В детской дочери репетируют с У. сценку - для презентации его книжки. Меня поражает, как легко они из ничего делают костюмы. Обшили с помощью степлера одноразовую тарелку материалом - веер получился. Какие-то банты соорудили на голове из того же материала... После спектакля Слава им говорит: "Помогите убрать со стола, видите: мама, как изношенный ангел, мечется!". Но Саша Плотников просит их повторить спектакль - он нашел другой ракурс. Саша все снимает на видео - кино-Гомер такой.

Наконец вечер окончен. В прихожей доругиваются два поэта или два гения:

- Мир искусства - это как накрытый стол...

- Да, чаши налиты - некому пить.

Слава оказывает родовспоможение (оптимистической мысли): мол, люди все равно мудреют, хотя и каждый по отдельности...

Я курю на балконе. Курить на балконе у меня называется: "Мой позор в тумане светит". Пора бросать. Давно знаки мне подаются: то сигарета выстрелит чуть не в глаз мне, как сейчас. То спичка расщепилась и норовит занозу в палец воткнуть, а у меня заноз и без этого полно - от досок, на которых пишу картины.

- У тебя после курения такое трагическое лицо, хоть сейчас на антиникотиновый плакат, - говорит муж.

- Хлеб весь съели, завтра как будем? Что-то я стала много ворчать... Хуже стала!

- Если б думала, что стала лучше, ты бы вообще здесь не курила, а кричала: "Дочка, подай стило и открой мне веки, кстати!".

- Нина, - говорит Наби (оказывается, он не ушел, а курил с Людой на площадке), - ты маленький разведчик больших тайн!

- Разведчики - не нищие.

- Богатые - те, кто довольны жизнью, - парирует Наби.

- Значит, таких нет на свете? - спрашивает Слава.

- Во тьме их тоже нет, - Наби протягивает мне деньги.

...После вечеринки, однако, ничего не найдешь.

Теперь проблема: утюг - совершенно не помню, куда его засунула. Но зато хорошо отметили выход моей книжки!

(Я еще не знала, что Лина - после прочтения оной - порвет со мной, посчитав, что я не так изобразила ее в одном рассказе, как нужно бы... Не могу процитировать Линино письмо, потому что она запретила его публиковать. Конечно, непросто мне было пережить такое! Я заболела - температура поднялась).

Стала в архиве искать что-то, зачем-то... Тут-то и нашелся утюг - он лежал на одной из полок. В одной папке сверху оказался листок с записями (день рождения Лины 98-го года). Там пели: "Так нам нужна одна лишь Лина - одна на всех, мы за ценой не постоим!". (Она забыла, что нужна мне?)

- За ее испуганные брови десять пар непуганных дают! (И я тоже - десять бы...)

- Ты глубока, мать, как Волга прямо! (Как же я без тебя буду?)

- Я себя под Линкою чищу... (Ну я тоже ведь!)

- Киндеры, читайте стихи! (Далее цитирую себя ту, 98-го года: "И до двух ночи читали стихи... чудесно, чудесно, сердце просто обвально любило всех-всех.

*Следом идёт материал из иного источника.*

(** * A timed wipe between two scenes rendered off screen

  Shallow embedding of the React Three Fiber transition demo:

  - [GLSL]: the few GLSL built-ins the fragment shader calls;
  - [TransitionMaterial]: the shader material (uniforms, defaults and the
    fragment shader's [main]);
  - [TransitionScene]: the component that owns the React state, the effect
    run on [toggle] and the per-frame callback that fills the two frame
    buffer objects and refreshes the uniforms;
  - [Lifecycle], [App], [SceneStore]: when the effect runs, the button of
    [App], and [createRandomGeometries], which fills the two scenes.

  GLSL [float]s and JavaScript numbers that hold times and coordinates are
  idealised as exact rationals ([Q]); equalities between them are stated
  with [==].  JavaScript numbers used as indices are integers ([Z]). *)

From Stdlib Require Import ZArith QArith Qminmax Qround Lqa Lia Bool List.
From Stdlib Require Import String.
Import ListNotations.
Open Scope Q_scope.

(** ** GLSL built-ins *)

Module GLSL.

Record vec2 := mkvec2 { x : Q; y : Q }.
Record vec3 := mkvec3 { red : Q; green : Q; blue : Q }.
(** A [vec4] is kept as its [.rgb] swizzle and its fourth component, the
    only two ways the shader builds or reads one. *)
Record vec4 := mkvec4 { rgb : vec3; alpha : Q }.

Definition vec3_eq (c1 c2 : vec3) : Prop :=
  red c1 == red c2 /\ green c1 == green c2 /\ blue c1 == blue c2.

(** [clamp(x, minVal, maxVal)] is [min(max(x, minVal), maxVal)]. *)
Definition clamp (v minVal maxVal : Q) : Q := Qmin (Qmax v minVal) maxVal.

(** [smoothstep(edge0, edge1, x)]: Hermite interpolation of the clamped
    ratio, with the edges taken in the order they are passed. *)
Definition smoothstep (edge0 edge1 v : Q) : Q :=
  let t := clamp ((v - edge0) / (edge1 - edge0)) 0.0 1.0 in
  t * t * (3.0 - 2.0 * t).

(** [mix(x, y, a)] is [x * (1 - a) + y * a], component by component. *)
Definition mix (v0 v1 w : Q) : Q := v0 * (1 - w) + v1 * w.

Definition mix3 (c0 c1 : vec3) (w : Q) : vec3 :=
  mkvec3 (mix (red c0) (red c1) w)
         (mix (green c0) (green c1) w)
         (mix (blue c0) (blue c1) w).

(** A bound [sampler2D] is the image it reads. *)
Definition sampler2D : Type := vec2 -> vec4.

Definition texture2D (s : sampler2D) (uv : vec2) : vec4 := s uv.

End GLSL.

(** ** TransitionMaterial: the shader *)

Module TransitionMaterial.
Import GLSL.
Definition missing_comma_repaired : text :=
  js "[{'rank':1,'title':'A'},{'rank':2,'title':'B'}]".

Definition two_records : json :=
  JArr [ JObj [(str "rank", JInt 1); (str "title", JStr (str "A"))];
         JObj [(str "rank", JInt 2); (str "title", JStr (str "B"))] ].

(** The first substitution of the chain: [}\s*{] becomes [},{]. *)
Definition rule_object_boundary : regex * list ritem :=
  (cat3 (Chr 125) (Star space) (Chr 123), [RText (str "},{")]).

Definition noon : datetime :=
  {| year := 2025; month := 1; day := 2; hour := 12; minute := 0; second := 0 |}.

(** A fenced response whose array lacks a comma between its numbers. *)
Definition fenced_broken : text :=
  str "```json" ++ [10] ++ str "[1 2]" ++ [10] ++ str "```".

Definition fenced_broken_debug : text :=
  header_original ++ str "[1 2]" ++ header_extracted ++ str "[1 2]" ++
  header_fixed_json ++ str "[1 2]".

Definition empty_dir : dir := Some ∅.

Definition fenced_broken_dir : dir :=
  Some {[ str "debug_json_20250102_120000.txt" := fenced_broken_debug ]}.

Definition no_float : text -> Z -> option comparison := fun _ _ => None.

Definition zero_good_config : config := {|
  api_key := []; topic_count := 20; data_dir := str "data";
  log_level := str "INFO";
  report_filename_format := str "weibo_analysis_{timestamp}.html";
  intermediate_filename := str "weibo_analysis_{timestamp}.json";
  grade_excellent := 80; grade_good := 0
|}.

Definition ascii_upper (s : text) : text :=
  List.map (fun ch => if in_range 97 122 ch then ch - 32 else ch) s.

Definition plain_html : text -> text -> json -> Z * Z * Z -> outcome text :=
  fun _ timestamp _ _ => Ok timestamp.

Definition plain_name : text -> text -> text -> outcome text :=
  fun fmt source timestamp => Ok (source ++ timestamp).

Definition plain_dumps : json -> list text * outcome unit :=
  fun _ => ([], Ok ()).

(** The nesting a call has left when ten of the thousand levels of the
    interpreter are in use. *)
Definition room : nat := 990.



(** A one-element array followed by a blank and a lone surrogate. *)
Definition span_then_surrogate : text := str "[1] " ++ [55296].

(** A completion that answers with two records, whatever it is sent. *)
Definition two_answers : text :=
  js "[{'rank':1,'total_score':50},{'rank':7,'total_score':90}]".

Definition fixed_completion : text -> json -> outcome text :=
  fun _ _ => Ok two_answers.

Definition one_topic_config : config := set_topic_count 1 DEFAULT_CONFIG.

Definition one_topic_file : text := str "weibo_raw_20250101_000000.json".

Definition one_topic_dir : dir :=
  Some {[ one_topic_file := js "{'topics':[{'rank':1,'title':'A'}]}" ]}.
(** The state of the loop over the drivers at the end of that session. *)
Definition single_sample_state : extract_state :=
  {| driver_data :=
       [("HAM"%string,
         {| ch_t := [of_Z 0]; ch_x := [of_Z 0]; ch_y := [of_Z 0];
            ch_dist := [of_Z 0]; ch_rel_dist := [of_Z 0]; ch_lap := [of_Z 1];
            ch_tyre := [of_Z 1]; ch_speed := [of_Z 0]; ch_gear := [of_Z 1];
            ch_drs := [of_Z 0] |})];
     global_t_min := Some (of_Z 0);
     global_t_max := Some (of_Z 0);
     max_lap_number := 1 |}.

(** Driver 1 runs two laps; every lap of driver 2, up to lap 57, has no
    telemetry. *)
Definition session_with_silent_driver : session :=
  {| drivers := ["1"; "2"]%string;
     get_driver := fun _ => None;
     pick_drivers := fun n =>
       if String.eqb n "1" then Some [lap_A; lap_B]
       else Some [{| LapNumber := 57; Compound := "HARD"; get_telemetry := None |}];
     track_status := None;
     driver_colors := [("1"%string, (255, 0, 0)%Z); ("2"%string, (0, 0, 255)%Z)] |}.

(** Two drivers with the same telemetry. *)
Definition tied_session : session :=
  {| drivers := ["1"; "2"]%string;
     get_driver := fun _ => None;
     pick_drivers := fun _ => Some [lap_A];
     track_status := None;
     driver_colors := [] |}.

(** A lap table with one sample, taken at time 0 after [d] metres. *)
Definition one_sample_lap (d : Z) : lap :=
  {| LapNumber := 1; Compound := "SOFT";
     get_telemetry :=
       Some {| SessionTime := [of_Z 0]; X := [of_Z 0]; Y := [of_Z 0];
               Distance := [of_Z d];
               RelativeDistance := None;
               Speed := None; SpeedKph := Some [of_Z 300];
               nGear := Some [of_Z 8]; DRS := Some [of_Z 1] |} |}.

(** Two drivers filed under one code, 7 and 5 metres into the lap. *)
Definition shared_code_session : session :=
  {| drivers := ["1"; "2"]%string;
     get_driver := fun _ => Some "XXX"%string;
     pick_drivers := fun n => if String.eqb n "1" then Some [one_sample_lap 7]
                              else Some [one_sample_lap 5];
     track_status := None;
     driver_colors := [] |}.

Чудо какое-то от стихов произошло - облако любви нас окутало".)

И все это я потеряла!.. Уже написала Лине два письма с извинениями - увы, нет ответа.

Однажды пришел Щ. и с брезгливым выраженьем на лице заявил: "Базарили по радио, что в финал премии Букера вы прошли". Я от радости положила ему окорочок, потом - второй. Быстро вынула из морозильника все оставшиеся и поставила в духовку: пусть дети и гости поедят! Наконец, заканчивая поедать третий окорочок, Щ. начал разносить наш "Роман воспитания":

- Не хочу, чтоб вам дали за него премию! Там много индивидуализма, очень много...

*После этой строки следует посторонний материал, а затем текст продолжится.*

Lemma both_registries_guarded_witness :
  let env := Workspace.with_canonical_service (Examples.workspace_env
                                                 (Resolved 0)) in
  let first :=
    exec env
      (Workspace.registerCanonicalUriProvider unit "git"
         (Examples.workspace ∅ None)) (Workspace.new_service, tt) in
  first.1.2.1 = Resolved tt /\
  Workspace.canonicalUriProviders first.1.2.2 !! "git" = Some 0 /\
  exists err,
    exec env (Workspace.registerCanonicalUriProvider unit "git" first.1.2.2)
      (first.2.1, tt) =
    ([called (Workspace.canonicalUriService_register unit "git")],
     (Rejected err, first.1.2.2), (first.2.1, tt)).
Proof.
  intros env first.
  split; [reflexivity|]. split; [reflexivity|].
  destruct (both_registries_guarded unit (Examples.workspace_env (Resolved 0))
              tt first.2.1 first.1.2.2 "git")
    as (_ & _ & _ & Hguard).
  - apply (registerCanonicalUriProvider_in_step unit
             (Examples.workspace_env (Resolved 0)) tt Workspace.new_service
             (Examples.workspace ∅ None) "git").
    + apply service_wf_new.
    + by apply in_step_new.
  - destruct Hguard as (err & Hexec & _); [by exists 0|].
    exists err. exact Hexec.
Defined.

(** ** Text search *)

Section SearchFacts.
Context `{UriApi} {SearchMatch : Type}.
Import Workspace.

Implicit Types (ms : list SearchMatch) (c : FindTextInFiles).
Implicit Types (es : list (SearchEffect SearchMatch)).
Implicit Types (ins : list (SearchInput SearchMatch)).

Lemma splice_last_take ms : splice_last ms = take (length ms - 1) ms.
Proof.
  unfold splice_last. induction ms as [|x [|y ms] IH]; try done.
  change (removelast (x :: y :: ms)) with (x :: removelast (y :: ms)).
  rewrite IH. simpl. by rewrite Nat.sub_0_r.
Qed.

(** With the count below the cap the loop ends, within as many rounds as
    there are matches, and keeps the matches that still fit. *)
Lemma truncate_loop_fits (fuel : nat) (matches maxHits : Z) ms :
  (matches <= maxHits)%Z ->
  length ms <= fuel + Z.to_nat (maxHits - matches) ->
  truncate_loop fuel matches maxHits ms =
  Some (take (Z.to_nat (maxHits - matches)) ms).
Proof.
  intros Hle. revert ms.
  induction fuel as [|fuel IH]; intros ms Hlen; simpl.
  - rewrite (proj2 (Z.ltb_ge _ _)) by lia.
    by rewrite take_ge by lia.
  - destruct (Z.ltb_spec maxHits (matches + Z.of_nat (length ms))) as [Hgt|Hfit].
    + rewrite IH.
      * rewrite splice_last_take, take_take. f_equal. f_equal. lia.
      * rewrite splice_last_take, length_take. lia.
    + by rewrite take_ge by lia.
Qed.

(** With the count above the cap the loop never ends. *)
Lemma truncate_loop_diverges (fuel : nat) (matches maxHits : Z) ms :
  (maxHits < matches)%Z -> truncate_loop fuel matches maxHits ms = None.
Proof.
  intros Hgt. revert ms. induction fuel as [|fuel IH]; intros ms; simpl;
    rewrite (proj2 (Z.ltb_lt _ _)) by lia; [done | apply IH].
Qed.

(** So the rounds [handle_onResult] allows the loop are all it can use. *)
Lemma truncate_loop_fuel (fuel : nat) (matches maxHits : Z) ms :
  S (length ms) <= fuel ->
  truncate_loop fuel matches maxHits ms =
  truncate_loop (S (length ms)) matches maxHits ms.
Proof.
  intros Hfuel. destruct (Z.le_gt_cases matches maxHits) as [Hle|Hgt].
  - rewrite !truncate_loop_fits by lia. done.
  - rewrite !truncate_loop_diverges by lia. done.
Qed.

(** What one callback does, from a state with the count within the cap:
    it returns, the count stays within the cap and grows by what was
    delivered, and a truncated batch brings the count to the cap. *)
Lemma step_within_cap (i : SearchInput SearchMatch) c :
  (matches c <= maxHits c)%Z ->
  exists c' es,
    step i c = Some (c', es) /\
    maxHits c' = maxHits c /\
    matches c' = (matches c + delivered es)%Z /\
    (0 <= delivered es)%Z /\
    (matches c' <= maxHits c')%Z /\
    promise_value es =
      (if is_onDone i then Some (maxHits c <=? matches c)%Z else None) /\
    (truncates i c = true -> matches c' = maxHits c).
Proof.
  intros Hle. unfold truncates. destruct i as [searchId result|searchId|]; simpl.
  - unfold handle_onResult.
    destruct (canceledRequest c).
    { exists c, []. simpl. repeat split; try lia; try done. by destruct result. }
    set (c1 := if negb _ then _ else c).
    assert (matches c1 = matches c /\ maxHits c1 = maxHits c
            /\ searchRequestId c1 = searchRequestId c) as (Hm & Hh & Hr).
    { subst c1. by destruct (negb _). }
    destruct (isCancellationRequested c1).
    { eexists _, _. split; [done|]. simpl.
      repeat split; try lia; try done. by destruct result. }
    destruct result as [r|]; [|eexists _, _; split; [done|]; simpl; repeat split; try lia; done].
    destruct (Nat.ltb_spec 0 (length (result_matches r))) as [Hlen|Hlen];
      [|eexists _, _; split; [done|]; simpl; repeat split; try lia; done].
    rewrite truncate_loop_fits by lia.
    set (ms := take _ _).
    assert (length ms = Nat.min (Z.to_nat (maxHits c1 - matches c1))
                          (length (result_matches r))) as Hms
        by apply length_take.
    eexists _, _. split; [done|]. simpl.
    repeat split; try lia.
    + by destruct (_ <=? _)%Z; simpl; lia.
    + by destruct (_ <=? _)%Z; simpl; lia.
    + by destruct (_ <=? _)%Z.
    + destruct (Nat.ltb_spec (length ms) (length (result_matches r)));
        simpl; [lia|].
      by destruct (_ <=? _)%Z.
  - unfold handle_onDone. destruct (bool_decide _);
      eexists _, _; (split; [done|]); simpl; repeat split; try lia; done.
  - unfold handle_cancellation. eexists _, _. split; [done|]. simpl.
    assert (forall ls : list Z,
              delivered (cancel (SearchMatch := SearchMatch) <$> ls) = 0%Z
              /\ promise_value (cancel (SearchMatch := SearchMatch) <$> ls)
                 = None) as Hcancel.
    { induction ls as [|l ls [IH1 IH2]]; [done|].
      split; [exact IH1 | exact IH2]. }
    destruct (Hcancel (token_listeners c)) as [-> ->].
    by destruct (token_listeners c); repeat split; simpl; try lia.
Qed.

Lemma delivered_app es1 es2 :
  delivered (es1 ++ es2) = (delivered es1 + delivered es2)%Z.
Proof.
  unfold delivered. induction es1 as [|e es1 IH]; simpl; [done|].
  rewrite IH. lia.
Qed.

Lemma promise_value_app es1 es2 :
  promise_value (es1 ++ es2) =
  match promise_value es1 with
  | Some limitHit => Some limitHit
  | None => promise_value es2
  end.
Proof. induction es1 as [|[] es1 IH]; simpl; done. Qed.

Lemma run_app ins1 ins2 c :
  run (ins1 ++ ins2) c =
  match run ins1 c with
  | None => None
  | Some (c1, e1) =>
      match run ins2 c1 with
      | None => None
      | Some (c2, e2) => Some (c2, e1 ++ e2)
      end
  end.
Proof.
  revert c. induction ins1 as [|i ins1 IH]; intros c; simpl.
  - by destruct (run ins2 c) as [[c2 e2]|].
  - destruct (step i c) as [[c1 e1]|]; [|done]. rewrite IH.
    destruct (run ins1 c1) as [[c2 e2]|]; [|done].
    destruct (run ins2 c2) as [[c3 e3]|]; [|done].
    by rewrite app_assoc.
Qed.

(** Every callback of a search returns; the matches delivered are the
    growth of the count, which stays within the cap. *)
Lemma run_within_cap ins c :
  (matches c <= maxHits c)%Z ->
  exists c' es,
    run ins c = Some (c', es) /\
    maxHits c' = maxHits c /\
    matches c' = (matches c + delivered es)%Z /\
    (0 <= delivered es)%Z /\
    (matches c' <= maxHits c')%Z.
Proof.
  revert c. induction ins as [|i ins IH]; intros c Hle; simpl.
  - exists c, []. unfold delivered. simpl. repeat split; try lia; done.
  - destruct (step_within_cap i c Hle)
      as (c1 & e1 & -> & Hh1 & Hm1 & Hd1 & Hle1 & _).
    destruct (IH c1 Hle1) as (c2 & e2 & -> & Hh2 & Hm2 & Hd2 & Hle2).
    exists c2, (e1 ++ e2). rewrite delivered_app.
    repeat split; try lia; congruence.
Qed.

(** Until the search is done the promise is not settled. *)
Lemma run_unsettled ins c c' es :
  (matches c <= maxHits c)%Z ->
  forallb (fun i => negb (is_onDone i)) ins = true ->
  run ins c = Some (c', es) -> promise_value es = None.
Proof.
  revert c es. induction ins as [|i ins IH]; intros c es Hle Hno; simpl.
  - by intros [= _ <-].
  - simpl in Hno. apply andb_prop in Hno as [Hi Hno].
    destruct (step_within_cap i c Hle)
      as (c1 & e1 & -> & _ & _ & _ & Hle1 & Hp & _).
    destruct (run ins c1) as [[c2 e2]|] eqn:Hrun; [|done].
    intros [= <- <-]. rewrite promise_value_app, Hp.
    destruct (is_onDone i); [done|]. by apply (IH c1).
Qed.

(** Once the count is at the cap the promise, if it settles, settles with
    [limitHit = true]. *)
Lemma run_at_cap ins c c' es :
  matches c = maxHits c ->
  run ins c = Some (c', es) ->
  matches c' = maxHits c' /\ promise_value es <> Some false.
Proof.
  revert c es. induction ins as [|i ins IH]; intros c es Hat; simpl.
  - by intros [= <- <-].
  - destruct (step_within_cap i c ltac:(lia))
      as (c1 & e1 & -> & Hh1 & Hm1 & Hd1 & Hle1 & Hp & _).
    destruct (run ins c1) as [[c2 e2]|] eqn:Hrun; [|done].
    intros [= <- <-].
    destruct (IH c1 e2 ltac:(lia) Hrun) as [Hat2 Hp2].
    split; [done|]. rewrite promise_value_app, Hp.
    destruct (is_onDone i); [|done].
    by rewrite (proj2 (Z.leb_le _ _)) by lia.
Qed.

(** C1, as the code has it.  For [options.maxResults] absent or a
    non-negative integer, the cap [N] is [maxResults] when that is positive
    and 150 otherwise (absent or 0).  Whatever results, completions and
    cancellations arrive, every callback returns and the matches handed to
    [$onTextSearchResult] add up to at most [N]; and when, before any
    completion, a batch reached the plugin with fewer matches than it had,
    the promise resolves with [limitHit = true] at the completion. *)
Theorem findTextInFiles_cap (self : WorkspaceMainImpl)
  (maxResults : option Z) (requestId : Z) (token_cancelled : bool) ins :
  (forall n, maxResults = Some n -> (0 <= n)%Z) ->
  let N := match maxResults with
           | Some n => if decide (0 < n)%Z then n else 150%Z
           | None => 150%Z
           end in
  let c0 := findTextInFiles self maxResults requestId token_cancelled in
  exists c es,
    run ins c0 = Some (c, es) /\
    (delivered es <= N)%Z /\
    forall before i rest c1 e1,
      ins = before ++ i :: rest ->
      forallb (fun j => negb (is_onDone j)) before = true ->
      run before c0 = Some (c1, e1) ->
      truncates i c1 = true ->
      forall searchId,
      exists c' es',
        run (ins ++ [onDone searchId]) c0 = Some (c', es') /\
        promise_value es' = Some true.
Proof.
  intros Hnonneg N c0.
  assert (maxHits c0 = N /\ (0 < N)%Z) as [HN Hpos].
  { subst N c0. simpl. unfold maxHits_of. destruct maxResults as [n|]; [|done].
    specialize (Hnonneg n eq_refl).
    destruct (Z.eqb_spec n 0) as [->|Hn]; [done|].
    rewrite decide_True by lia. lia. }
  assert (matches c0 <= maxHits c0)%Z as Hle0 by (simpl; simpl in HN; lia).
  destruct (run_within_cap ins c0 Hle0) as (c & es & Hrun & Hh & Hm & Hd & Hle).
  exists c, es. split; [done|]. split.
  { change (matches c0) with 0%Z in Hm. lia. }
  intros before i rest c1 e1 -> Hno Hbefore Htr searchId.
  (* the run up to the truncated batch *)
  destruct (run_within_cap before c0 Hle0)
    as (c1' & e1' & Hrun1 & Hh1 & _ & _ & Hle1).
  rewrite Hbefore in Hrun1. injection Hrun1 as <- <-.
  pose proof (run_unsettled before c0 c1 e1 Hle0 Hno Hbefore) as Hp1.
  destruct (step_within_cap i c1 Hle1)
    as (c2 & e2 & Hstep & Hh2 & _ & _ & Hle2 & Hp2 & Hat).
  specialize (Hat Htr).
  assert (is_onDone i = false) as Hi.
  { unfold truncates in Htr. by destruct i. }
  rewrite Hi in Hp2.
  (* from there on the count is at the cap *)
  destruct (run_within_cap rest c2 Hle2) as (c3 & e3 & Hrun3 & _).
  destruct (run_at_cap rest c2 c3 e3 ltac:(lia) Hrun3) as [Hat3 Hp3].
  destruct (step_within_cap (onDone searchId) c3 ltac:(lia))
    as (c4 & e4 & Hstep4 & _ & _ & _ & _ & Hp4 & _).
  simpl in Hp4. rewrite (proj2 (Z.leb_le _ _)) in Hp4 by lia.
  exists c4, (e1 ++ e2 ++ e3 ++ e4 ++ []). split.
  - rewrite <- app_assoc, run_app, Hbefore.
    change ((i :: rest) ++ [onDone searchId])
      with (i :: rest ++ [onDone searchId]).
    cbn [run]. rewrite Hstep, run_app, Hrun3. cbn [run].
    by rewrite Hstep4.
  - rewrite !promise_value_app, Hp1, Hp2, Hp4.
    by destruct (promise_value e3) as [[]|].
Qed.

(** A negative cap: the first batch with a match makes [onResult] loop for
    ever, whatever number of rounds it is given. *)
Lemma onResult_negative_cap_diverges c ms (fuel : nat) :
  (maxHits c < 0)%Z -> (0 <= matches c)%Z ->
  truncate_loop fuel (matches c) (maxHits c) ms = None.
Proof. intros. apply truncate_loop_diverges. lia. Qed.

End SearchFacts.

(** C1 as stated fails for [maxResults = 0]: [0] is falsy, the cap is 150,
    and a batch of three matches is delivered whole. *)
Lemma findTextInFiles_zero_maxResults :
  exists c es,
    Workspace.run [Workspace.onResult 1 (Some Examples.three_matches)]
      (Workspace.findTextInFiles (Examples.workspace ∅ None) (Some 0%Z) 7
         false) = Some (c, es) /\
    (stated_cap (Some 0) < Workspace.delivered es)%Z.
Proof. eexists _, _. split; [vm_compute; reflexivity | vm_compute; reflexivity]. Qed.

Lemma findTextInFiles_cap_witness :
  let c0 := Workspace.findTextInFiles (Examples.workspace ∅ None)
              (Some 2%Z) 7 false in
  let ins := [Workspace.onResult 1 (Some Examples.three_matches)] in
  (exists c es,
     Workspace.run ins c0 = Some (c, es) /\
     (Workspace.delivered es <= 2)%Z) /\
  (exists c' es',
     Workspace.run (ins ++ [Workspace.onDone 1]) c0 = Some (c', es') /\
     Workspace.promise_value es' = Some true).
Proof.
  intros c0 ins.
  destruct (findTextInFiles_cap (Examples.workspace ∅ None) (Some 2%Z) 7
              false ins) as (c & es & Hrun & Hcap & Hlimit).
  { intros n [= <-]. lia. }
  split.
  - exists c, es. split; [exact Hrun | exact Hcap].
  - apply (Hlimit [] (Workspace.onResult 1 (Some Examples.three_matches)) []
             c0 [] eq_refl eq_refl eq_refl).
    vm_compute. reflexivity.
Defined.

Мы же не просим хвалить. Более того, мы даже не просим нас читать! Самые близкие друзья говорят, что не могут читать наши вещи... ну и что! Мы же любим их как друзей, а не как читателей. Но чтобы приходить в гости и ругать! "Ест наши окорочки и ругает", - на кухне шепчу я Даше. Со всей своей холеричностью она сочувствует матери: подняв брови и качая головой.